Artemisia abbassò gli occhi e, con un sorriso, iniziò a camminare con aria di superiorità.
“Rammentate cosa vi dissi a proposito delle intenzioni di Enpera?”
Knoth si alzò irritato dal trono.
“Sbrigati a parlare, Artemisia!”
“Vi dissi” continuò lei, con calma, “che avrebbe tentato di salvare la ragazzina inviando una squadra di pochi membri, tentando un’operazione in incognito. E, pensate un po’, avevo ragione!”
“Che è accaduto?”
“Gli informatori hanno individuato tre persone attraversare i Guardiani sette giorni fa.”
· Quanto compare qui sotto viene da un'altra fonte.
(* ===== verification/ServSpec.v ===== *)
(** * The file server's requests: theorems

    File ids name one opening of a file only; reading and writing through an
    open file move its seek position; and what [serve_write] does with a
    request that claims more bytes than the request page holds. *)

From S2P Require Import Prelude Mmu Console KState CString BlockCache Fs FsBitmap FsFile FsSpec Serv.
Open Scope Z_scope.

Lemma fs_Ret {A} (m : F A) s a f : m (sv_fs s) = (Ret a, f) → fs m s = (Ret a, set_sv_fs f s).
Proof. intros H. unfold fs. by rewrite H. Qed.

(** ** The table of open files *)

(** What [serve_init] establishes: an id ends in its index, and every entry has
    a page of its own. *)
Definition tab_ok (s : sstate) : Prop := ∀ i, 0 <= i < MAXOPEN →
  is_u32 (o_fileid (opentab s i)) ∧ o_fileid (opentab s i) mod MAXOPEN = i ∧ o_fd (opentab s i) = FILEVA + i * PGSIZE.

Lemma serve_init_ok s : ∃ s', serve_init s = (Ret tt, s') ∧ tab_ok s' ∧ sv_fs s' = sv_fs s.
Proof.
  eexists. split; [done|]. split; [|done]. intros i Hi. cbn.
  replace ((0 <=? i) && (i <? MAXOPEN)) with true by lia. unfold MAXOPEN in *. cbn.
  split_and!; [unfold is_u32; lia|by apply Z.mod_small|done].
Qed.

Definition in_use (s : sstate) (i : Z) : Prop := pageref s i ≠ 0 ∧ pageref s i ≠ 1.

(** The server after entry [i] has been taken. *)
Definition taken (i : Z) (s : sstate) : sstate :=
  let o := opentab s i in
  let f := sv_fs s in
  mkServ (set_f_mem (memset (f_mem f) (o_fd o) 0 PGSIZE) (mark_dirty (o_fd o)
            (mkFs (f_mem f) (f_disk f) (f_mapped f) (f_dirty f)
               (if pageref s i =? 0 then f_pages f - 1 else f_pages f) (f_super f) (f_bitmap f))))
    (λ j, if j =? i then mkOpenFile (u32 (o_fileid o + MAXOPEN)) (o_file o) (o_mode o) (o_fd o) else opentab s j)
    (if pageref s i =? 0 then λ j, if j =? i then 1 else pageref s j else pageref s).

Lemma fd_page i k : 0 <= i < MAXOPEN → 0 <= k < PGSIZE → in_diskmap (FILEVA + i * PGSIZE + k) = false.
Proof. unfold in_diskmap, FILEVA, MAXOPEN, DISKMAP, DISKSIZE, PGSIZE. lia. Qed.

Lemma warm_outside s a : in_diskmap a = false → warm s a.
Proof. intros H H'. congruence. Qed.

Lemma fmemset_warm s a c n : 0 < n → warm s a → fmemset a c n s = (Ret tt, set_f_mem (memset (f_mem s) a c n) (mark_dirty a s)).
Proof.
  intros Hn Ha. unfold fmemset. replace (n =? 0) with false by lia.
  by rewrite (bind_Ret _ _ _ _ _ (touch_write_warm _ _ Ha)).
Qed.

Lemma take_open_eq s i :
  o_fd (opentab s i) = FILEVA + i * PGSIZE → 0 <= i < MAXOPEN → pageref s i = 1 →
  take_open i s = (Ret (s32 (u32 (o_fileid (opentab s i) + MAXOPEN)), Some i), taken i s).
Proof.
  intros Hfd Hi Hp. unfold take_open. mstep. mstep.
  rewrite (bind_Ret _ _ _ _ _ (fs_Ret _ _ _ _ (fmemset_warm _ _ 0 PGSIZE ltac:(done)
    (warm_outside _ (o_fd (opentab s i)) ltac:(rewrite Hfd, <- (Z.add_0_r (_ * _)), Z.add_assoc; by apply fd_page))))).
  unfold taken. rewrite Hp. cbn [Z.eqb]. by destruct s as [[] ? ?].
Qed.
Artemisia spiegò sorridente la situazione, servendosi delle poche informazioni di cui disponeva, ma ebbe cura di tenere il particolare del comandante supremo di Dies per ultimo.
Come previsto, il re rimase soddisfatto e il suo umore migliorò, venendo a sapere che Enpera era tutt’altro che intenzionata ad attaccare frontalmente. Appena Artemisia ebbe pronunciato il nome di Ferybor, però, il re cambiò completamente umore e saltò in piedi con aria iraconda.
“Lui? Lui? Quel dannatissimo elfo?”
Artemisia sorrise. Era esattamente la reazione che si sarebbe aspettata.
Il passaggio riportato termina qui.